*Your goal:* From the first line of the records down to the one that holds "arguments, whose result", transcribe each line exactly and add nothing.

[Stored data]
(* ===== verification/Help.v ===== *)
(** * util/help.c: the help command and the manual pages

    The calls about the process are the class [Exec]: [execlp] ends the process with
    the status of the program it runs, or fails.  stderr has no effect here. *)

From S2P Require Import Prelude CString Prog Strbuf Types Sysfs Param Tree Device Wq Json JsonStore JsonUtil Commands Config ListCmd.
Local Open Scope string_scope.
Local Open Scope Z_scope.

(** The calls about the process: [setenv], and [exec] of a program with its
    arguments, whose result is the status of the program or an error number. *)
Class Exec (F : Type) := {
  k_setenv : string → string → F → kres unit * F;
  k_exec : string → list string → F → (Z + Z) * F;
}.

Definition tolower (c : ascii) : ascii :=
  let n := code c in if (65 <=? n) && (n <=? 90) then chr (n + 32) else c.
Fixpoint strcasecmp_eq (s t : string) : bool :=
  match s, t with
  | EmptyString, EmptyString => true
  | String a s', String b t' => Ascii.eqb (tolower a) (tolower b) && strcasecmp_eq s' t'
  | _, _ => false
  end.

(** ** util/help.c *)

Section help.
Context {F : Type} `{Kernel F} `{Exec F}.
Notation M := (prog (world F)).
Variables (realloc_ok : Z → bool) (PREFIX ACCFG_MAN_PATH : string).

Definition execlp (file : string) (args : list string) : M unit := λ w,
  match k_exec file args (fs w) with
  | (inl status, f) => Exited status (w <| fs := f |>)
  | (inr e, f) => Done () (w <| fs := f |> <| errno := e |>)
  end.
Definition getenv (name : string) : M (option string) := gets (λ w, k_getenv name (fs w)).

(** The buffer of a [struct strbuf] as a C string. *)
Definition strbuf_string : prog strbuf string :=
  sb ← get; match buf sb with Own b => must (c_string b) | _ => fault end.

(** The viewer to run and its name: both NULL in the only call there is.  The name
    is what follows the last slash, with the slash. *)
(* util/help.c:45-61 exec_man_konqueror *)
Definition konqueror_path (path : option string) : M (string * string) :=
  match path with
  | None => mret ("kfmclient", "kfmclient")
  | Some path =>
      match after_last slash path with
      | None => mret (path, "kfmclient")
      | Some name =>
          if strcmp_eq name "konqueror" then
            new ← strdup path;
            new ← must new;
            mret (String.substring 0 (String.length new - String.length name) new +:+ "kfmclient", String slash name)
          else mret (path, String slash name)
      end
  end.
(* util/help.c:34-68 exec_man_konqueror *)
Definition exec_man_konqueror (path : option string) (page : string) : M unit :=
  display ← getenv "DISPLAY";
  match display with
  | Some (String _ _) =>
      '(path, filename) ← konqueror_path path;
      man_page ← with_strbuf (strbuf_addf realloc_ok (String.list_ascii_of_string ("man:" +:+ page +:+ "(1)"));;
                              strbuf_string);
      execlp path [filename; "newTab"; man_page]
  | _ => mret ()
  end.

(* util/help.c:70-79 exec_man_man *)
Definition exec_man_man (path : option string) (page : string) : M unit :=
  execlp (default "man" path) ["man"; page].

(** [None] when there is no memory for the name. *)
(* util/help.c:81-95 cmd_to_page *)
Definition cmd_to_page (cmd : option string) (util_name : string) : M (option string) :=
  strdup match cmd with
         | None => util_name
         | Some cmd => if String.prefix util_name cmd then cmd else util_name +:+ "-" +:+ cmd
         end.

(* util/help.c:97-108 system_path *)
Definition system_path (path : string) : M string :=
  if is_absolute_path path then mret path
  else with_strbuf (strbuf_addf realloc_ok (String.list_ascii_of_string (PREFIX +:+ "/" +:+ path));;
                    '(res, _) ← strbuf_detach realloc_ok; must (res ≫= c_string)).

(* util/help.c:110-127 setup_man_path *)
Definition setup_man_path : M unit :=
  old_path ← getenv "MANPATH";
  path ← system_path ACCFG_MAN_PATH;
  new_path ← with_strbuf (strbuf_addstr realloc_ok path;;
                          strbuf_addch realloc_ok ":";;
                          match old_path with Some old => strbuf_addstr realloc_ok old | None => mret () end;;
                          strbuf_string);
  call (k_setenv "MANPATH" new_path);;
  mret ().

(* util/help.c:129-137 exec_viewer *)
Definition exec_viewer (name page : string) : M unit :=
  if strcasecmp_eq name "man" then exec_man_man None page
  else if strcasecmp_eq name "konqueror" then exec_man_konqueror None page
  else mret ().

(* util/help.c:139-156 help_show_man_page *)
Definition help_show_man_page (cmd : option string) (util_name viewer : string) : M Z :=
  fallback ← getenv viewer;
  page ← cmd_to_page cmd util_name;
  match page with
  | None => mret (-1)
  | Some page =>
      setup_man_path;;
      match fallback with Some v => exec_viewer v page | None => mret () end;;
      exec_viewer "man" page;;
      mret (-1)
  end.
End help.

*Answer to the problem:*
(* ===== verification/Help.v ===== *)
(** * util/help.c: the help command and the manual pages

    The calls about the process are the class [Exec]: [execlp] ends the process with
    the status of the program it runs, or fails.  stderr has no effect here. *)

From S2P Require Import Prelude CString Prog Strbuf Types Sysfs Param Tree Device Wq Json JsonStore JsonUtil Commands Config ListCmd.
Local Open Scope string_scope.
Local Open Scope Z_scope.

(** The calls about the process: [setenv], and [exec] of a program with its
    arguments, whose result is the status of the program or an error number. *)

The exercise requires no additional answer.